In 2024, PCC generated consolidated revenue of €960.0 million. Earnings before interest and other financial items, taxes, depreciation and amortization (EBITDA) amounted to €88.0 million, and earnings before taxes (EBT) were €-29.5 million.

== Segments ==
The group annual report for 2024 lists 49 material portfolio companies as affiliated entities of PCC SE, allocated to the seven segments: Polyols & Derivatives, Surfactants & Derivatives, Chlorine & Derivatives, Silicon & Derivatives, Trading & Services, Logistics, and Holding & Projects.

=== Chemical segments ===
The group's main revenue generator are the three Chemicals segments Polyols & Derivatives, Surfactants & Derivatives and Chlorine & Derivatives. Its production activities are located primarily in Poland. The largest company is PCC Rokita SA, headquartered in Brzeg Dolny. Among its products are polyether polyols, a feedstock used in the manufacture of PU foams for items such as mattresses. It is also a chlorine producer. PCC Exol SA, Brzeg Dolny, is a Polish manufacturer of surfactants.
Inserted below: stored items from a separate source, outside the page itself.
(* ===== verification/CounterCache.v ===== *)
(** * The counter cache (core/store/countercache.go)

    Event counters are bumped in a bounded local map and pushed to the shared
    store by at most [maxFlushWorkers] drainers.  Every critical section of the
    source (code between [c.mu.Lock] and [c.mu.Unlock]) is one function on the
    cache state; a drainer's position between two of them is a [drainer]; the
    system steps one critical section or one store round at a time. *)

From S2P Require Export StoreClient.

(** ** State *)
Record counterEntry := mk_counter { ce_n : Z; ce_expires : Z; ce_pending : Z }.
Record overflowCounterCell := mk_cell { oc_n : Z; oc_expires : Z }.
Record dirtyEntry := mk_dirty { de_delta : Z; de_deadline : Z; de_del : bool }.

Definition maxCounterEntries : Z := 2 ^ 17.
Definition overflowCounterDepth : nat := 4.
Definition overflowCounterWidth : Z := 2 ^ 14.
Definition maxFlushWorkers : Z := 8.
Definition maxFlushQueue : Z := 2 ^ 14.
Definition minCounterWindow : Z := second.

(** A sketch row: [overflowCounterWidth] cells, the zero cell unless written. *)
Abbreviation sketch_row := (gmap Z overflowCounterCell).
Definition zero_cell : overflowCounterCell := mk_cell 0 0.
Definition cell_at (row : sketch_row) (idx : Z) : overflowCounterCell :=
  match row !! idx with Some c => c | None => zero_cell end.

Record CounterCache := mk_cache {
  cc_m : gmap gostring counterEntry;
  cc_dirty : gmap gostring dirtyEntry;
  cc_queue : list gostring;
  cc_workers : Z;
  cc_nextRoomSweep : Z;
  cc_overflow : list sketch_row
}.

Definition NewCounterCache : CounterCache := mk_cache ∅ ∅ [] 0 0 (replicate overflowCounterDepth ∅).

Definition with_m (m : gmap gostring counterEntry) (c : CounterCache) : CounterCache :=
  mk_cache m (cc_dirty c) (cc_queue c) (cc_workers c) (cc_nextRoomSweep c) (cc_overflow c).
Definition with_dirty (d : gmap gostring dirtyEntry) (c : CounterCache) : CounterCache :=
  mk_cache (cc_m c) d (cc_queue c) (cc_workers c) (cc_nextRoomSweep c) (cc_overflow c).
Definition with_queue (q : list gostring) (c : CounterCache) : CounterCache :=
  mk_cache (cc_m c) (cc_dirty c) q (cc_workers c) (cc_nextRoomSweep c) (cc_overflow c).
Definition with_workers (n : Z) (c : CounterCache) : CounterCache :=
  mk_cache (cc_m c) (cc_dirty c) (cc_queue c) n (cc_nextRoomSweep c) (cc_overflow c).
Definition with_sweep (t : Z) (c : CounterCache) : CounterCache :=
  mk_cache (cc_m c) (cc_dirty c) (cc_queue c) (cc_workers c) t (cc_overflow c).
Definition with_overflow (o : list sketch_row) (c : CounterCache) : CounterCache :=
  mk_cache (cc_m c) (cc_dirty c) (cc_queue c) (cc_workers c) (cc_nextRoomSweep c) o.

Section Cache.
(** [maphash.String] under the seed of row [i]: any function to uint64. *)
Variable hash : nat -> gostring -> Z.

Definition row_index (i : nat) (key : gostring) : Z := Z.land (hash i key) (overflowCounterWidth - 1).

(** ** The overflow sketch *)
Definition cell_lapsed (c : overflowCounterCell) (now : Z) : bool :=
  (oc_n c =? 0) || ((0 <? oc_expires c) && (oc_expires c <=? now)).

Definition bump_cell (c : overflowCounterCell) (now ttl : Z) : overflowCounterCell :=
  let c := if cell_lapsed c now then mk_cell 0 0 else c in
  let exp := if 0 <? ttl then Z.max (oc_expires c) (wrap64 (now + ttl)) else oc_expires c in
  mk_cell (if oc_n c <? int64_max then oc_n c + 1 else oc_n c) exp.

Fixpoint incr_rows (i : nat) (rows : list sketch_row) (key : gostring) (now ttl minimum : Z)
  : Z * list sketch_row :=
  match rows with
  | [] => (minimum, [])
  | row :: rest =>
    let idx := row_index i key in
    let c := bump_cell (cell_at row idx) now ttl in
    let '(n, rest') := incr_rows (S i) rest key now ttl (Z.min minimum (oc_n c)) in
    (n, <[idx := c]> row :: rest')
  end.

Definition incrOverflowLocked (key : gostring) (now ttl : Z) (c : CounterCache) : Z * CounterCache :=
  let '(n, rows) := incr_rows 0 (cc_overflow c) key now ttl int64_max in
  (n, with_overflow rows c).

Fixpoint count_rows (i : nat) (rows : list sketch_row) (key : gostring) (now minimum : Z) : Z :=
  match rows with
  | [] => minimum
  | row :: rest =>
    let c := cell_at row (row_index i key) in
    if cell_lapsed c now then 0 else count_rows (S i) rest key now (Z.min minimum (oc_n c))
  end.

Definition overflowCountLocked (key : gostring) (now : Z) (c : CounterCache) : Z :=
  count_rows 0 (cc_overflow c) key now int64_max.

(** ** Marking work *)
Definition foldOpLocked (d : dirtyEntry) (deadline : Z) (del : bool) : dirtyEntry :=
  if del then mk_dirty 0 (de_deadline d) true
  else if negb (de_deadline d =? deadline) then mk_dirty 1 deadline (de_del d)
  else mk_dirty (de_delta d + 1) (de_deadline d) (de_del d).

(** Go's [c.m[key]] for an absent key is the zero entry. *)
Definition entry_at (c : CounterCache) (key : gostring) : counterEntry :=
  match cc_m c !! key with Some e => e | None => mk_counter 0 0 0 end.

(** The tail of [markDirtyLocked] and [releaseLocked]: queue the key and say
    whether a drainer is to be started. *)
Definition enqueue (key : gostring) (c : CounterCache) : bool * CounterCache :=
  let c := with_queue (cc_queue c ++ [key]) c in
  if cc_workers c <? maxFlushWorkers then (true, with_workers (cc_workers c + 1) c) else (false, c).

Definition markDirtyLocked (key : gostring) (deadline : Z) (del : bool) (c : CounterCache) : bool * CounterCache :=
  match cc_dirty c !! key with
  | Some d => (false, with_dirty (<[key := foldOpLocked d deadline del]> (cc_dirty c)) c)
  | None =>
    if maxFlushQueue <=? Z.of_nat (length (cc_queue c)) then (false, c) else
    if del then enqueue key (with_dirty (<[key := mk_dirty 0 deadline true]> (cc_dirty c)) c)
    else
      let e := entry_at c key in
      let c := with_m (<[key := mk_counter (ce_n e) (ce_expires e) 0]> (cc_m c)) c in
      enqueue key (with_dirty (<[key := mk_dirty (ce_pending e) deadline false]> (cc_dirty c)) c)
  end.

(** ** Making room *)
Definition reclaimable (c : CounterCache) (now : Z) (key : gostring) (e : counterEntry) : bool :=
  ((ce_pending e =? 0) || (ce_expires e <=? now)) &&
  (match cc_dirty c !! key with Some _ => false | None => true end).

(** [now] is the sweep's own clock reading. *)
Definition makeCounterRoomLocked (now : Z) (c : CounterCache) : bool * CounterCache :=
  if Z.of_nat (size (cc_m c)) <? maxCounterEntries then (true, c) else
  if now <? cc_nextRoomSweep c then (false, c) else
  let c := with_sweep (now + second) c in
  let c := with_m (filter (fun ke => reclaimable c now ke.1 ke.2 = false) (cc_m c)) c in
  (Z.of_nat (size (cc_m c)) <? maxCounterEntries, c).

(** ** Counting: the critical section of [Incr]

    Answers the running total, whether to start a drainer, and the state. *)
Definition Incr (key : gostring) (ttl now sweep_now : Z) (c : CounterCache) : Z * bool * CounterCache :=
  let ttl := if ttl <=? 0 then minCounterWindow else ttl in
  let count e (c : CounterCache) :=
    let n := ce_n e + 1 in
    let pending := match cc_dirty c !! key with Some _ => ce_pending e | None => ce_pending e + 1 end in
    let c := with_m (<[key := mk_counter n (ce_expires e) pending]> (cc_m c)) c in
    let '(spawn, c) := markDirtyLocked key (ce_expires e) false c in
    (n, spawn, c) in
  match cc_m c !! key with
  | Some e =>
    if ce_expires e <=? now then count (mk_counter 0 (wrap64 (now + ttl)) 0) (with_m (delete key (cc_m c)) c)
    else count e c
  | None =>
    let '(room, c) := makeCounterRoomLocked sweep_now c in
    if room then count (mk_counter 0 (wrap64 (now + ttl)) 0) c
    else let '(n, c) := incrOverflowLocked key now ttl c in (n, false, c)
  end.

(** ** Forgetting *)
Definition Forget (key : gostring) (c : CounterCache) : bool * CounterCache :=
  markDirtyLocked key 0 true (with_m (delete key (cc_m c)) c).

(** The probe that ends [ForgetSync]: may the sketch still hold the key? *)
Definition ForgetSync_incomplete (key : gostring) (now : Z) (c : CounterCache) : bool :=
  0 <? overflowCountLocked key now c.

(** ** Draining *)
Definition releaseLocked (key : gostring) (c : CounterCache) : bool * CounterCache :=
  match cc_dirty c !! key with
  | None => (false, c)
  | Some d =>
    if (de_delta d =? 0) && negb (de_del d) then (false, with_dirty (delete key (cc_dirty c)) c)
    else enqueue key c
  end.

Definition preserveFailedIncr (key : gostring) (claimed deadline : Z) (c : CounterCache) : bool * CounterCache :=
  match cc_dirty c !! key with
  | None => (false, c)
  | Some d =>
    if de_del d then releaseLocked key c else
    let c := match cc_m c !! key with
      | None => c
      | Some e =>
        let p := if ce_expires e =? deadline then ce_pending e + claimed else ce_pending e in
        let p := if (0 <? de_delta d) && (ce_expires e =? de_deadline d) then p + de_delta d else p in
        with_m (<[key := mk_counter (ce_n e) (ce_expires e) p]> (cc_m c)) c
      end in
    (false, with_dirty (delete key (cc_dirty c)) c)
  end.

(** The merge after a successful round ([flushIncr]). *)
Definition flushIncr_merge (key : gostring) (deadline shared now : Z) (c : CounterCache) : CounterCache :=
  match cc_m c !! key with
  | Some e =>
    if (ce_expires e =? deadline) && (now <? ce_expires e) && (ce_n e <? shared)
    then with_m (<[key := mk_counter shared (ce_expires e) (ce_pending e)]> (cc_m c)) c
    else c
  | None => c
  end.

(** ** Flush at shutdown: its first critical section, over the map's keys in
    some [order], and its verdict. *)
Fixpoint promote (order : list gostring) (now : Z) (c : CounterCache) : CounterCache :=
  match order with
  | [] => c
  | key :: rest =>
    promote rest now
      match cc_m c !! key with
      | None => c
      | Some e =>
        if (ce_pending e =? 0) || (ce_expires e <=? now) then c else
        match cc_dirty c !! key with
        | Some _ => c
        | None =>
          with_queue (cc_queue c ++ [key])
            (with_m (<[key := mk_counter (ce_n e) (ce_expires e) 0]> (cc_m c))
               (with_dirty (<[key := mk_dirty (ce_pending e) (ce_expires e) false]> (cc_dirty c)) c))
        end
      end
  end.

Definition Flush_spawn (c : CounterCache) : nat :=
  Z.to_nat (Z.min maxFlushWorkers (Z.of_nat (length (cc_queue c))) - cc_workers c).

Definition Flush_begin (order : list gostring) (now : Z) (c : CounterCache) : nat * CounterCache :=
  let c := promote order now c in
  let spawn := Flush_spawn c in
  (spawn, with_workers (cc_workers c + Z.of_nat spawn) c).

Definition Flush_idle (c : CounterCache) : bool :=
  (match cc_queue c with [] => true | _ => false end) && (cc_workers c =? 0).

Definition Flush_left (now : Z) (c : CounterCache) : nat :=
  size (filter (fun ke => 0 < ce_pending ke.2 /\ now < ce_expires ke.2) (cc_m c)).

(** ** Drainers *)
Inductive drainer :=
| DPop                                             (* head of [drain]'s loop *)
| DFlush (key : gostring)                          (* head of [flushKey]'s loop *)
| DDelete (key : gostring)                         (* in [flushDelete]'s store call *)
| DRelease (key : gostring)                        (* before [release] *)
| DIncr (key : gostring) (delta deadline : Z)      (* in [flushIncr]'s store call *)
| DMerge (key : gostring) (delta deadline shared : Z)   (* before [flushIncr]'s merge *)
| DFailed (key : gostring) (delta deadline : Z).   (* before [preserveFailedIncr] *)

(** [drain]: take the head of the queue, or exit ([None]). *)
Definition drain_pop (c : CounterCache) : option drainer * CounterCache :=
  match cc_queue c with
  | [] => (None, with_workers (cc_workers c - 1) c)
  | key :: rest => (Some (DFlush key), with_queue rest c)
  end.

(** One turn of [flushKey]'s loop up to its next unlock: where the drainer
    goes, whether it starts another one, and the state. *)
Definition flushKey_turn (key : gostring) (now : Z) (c : CounterCache) : drainer * bool * CounterCache :=
  match cc_dirty c !! key with
  | None => (DPop, false, c)
  | Some d =>
    if de_del d then
      (DDelete key, false, with_dirty (<[key := mk_dirty (de_delta d) (de_deadline d) false]> (cc_dirty c)) c)
    else if de_delta d =? 0 then
      let '(spawn, c) := releaseLocked key c in (DPop, spawn, c)
    else
      let c' := with_dirty (<[key := mk_dirty 0 (de_deadline d) false]> (cc_dirty c)) c in
      if negb (de_deadline d =? 0) && (de_deadline d <=? now) then (DFlush key, false, c')
      else (DIncr key (de_delta d) (de_deadline d), false, c')
  end.
End Cache.

(** ** The system: request threads, drainers, the shared store

    [s_now] is the latest clock reading; [s_tally] is a ghost: for the last
    window a key was counted in (its deadline), the events counted there, those
    the store applied, and those the store refused because by its own clock the
    window was over.  It outlives the entry: only a new window or a Forget
    clears it.  An event the full map leaves to the sketch is not in it. *)
Record tally := mk_tally { t_window : Z; t_bumps : Z; t_acked : Z; t_refused : Z }.

Record sys := mk_sys {
  s_cache : CounterCache;
  s_drainers : list drainer;
  s_now : Z;
  s_store : amap;
  s_store_now : Z;
  s_tally : gmap gostring tally
}.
=== Silicon and derivatives segment ===
In the silicon and derivatives segment, PCC operates a silicon metal production facility in Húsavík, Iceland, which is powered by 100% electricity from renewable energy sources. The plant obtains the quartzite raw material from the PCC quarry in Poland.

=== Logistics segment ===
The logistics segment is dominated by PCC Intermodal S.A., a combined road and rail logistics services provider in Eastern Europe with five wholly owned container transshipment terminals in Poland and Germany. The company operates container block train services between the Polish inland terminals of PCC, seaports located in Germany, and the Benelux countries, among other destinations.

=== Holding and projects segment ===
This segment manages major projects such as the construction of a production plant for Oxyalkylates in Malaysia in a joint venture with Petronas Chemicals Group which was commissioned in 2023.

== Corporate citizenship ==
The company is the name sponsor of the PCC Stadium in Duisburg, the home venue of local soccer teams. PCC SE supports the homeless relief association Gemeinsam gegen Kälte Duisburg e.V., German children's rights organization Deutscher Kinderschutzbund in Duisburg and the Amani Orphans' Home Mbigili (AOHM), a Tanzanian non-governmental organization that cares for AIDS orphans in the region. Group companies PCC Rokita SA and PCC Exol SA received a silver and a gold medal, respectively, from the international collaborative sustainability platform, EcoVadis, for their reporting on corporate social responsibility. From 2016 to 2019, PCC Rokita SA was included in the Respect Index, the social responsibility index of companies listed on the Warsaw Stock Exchange.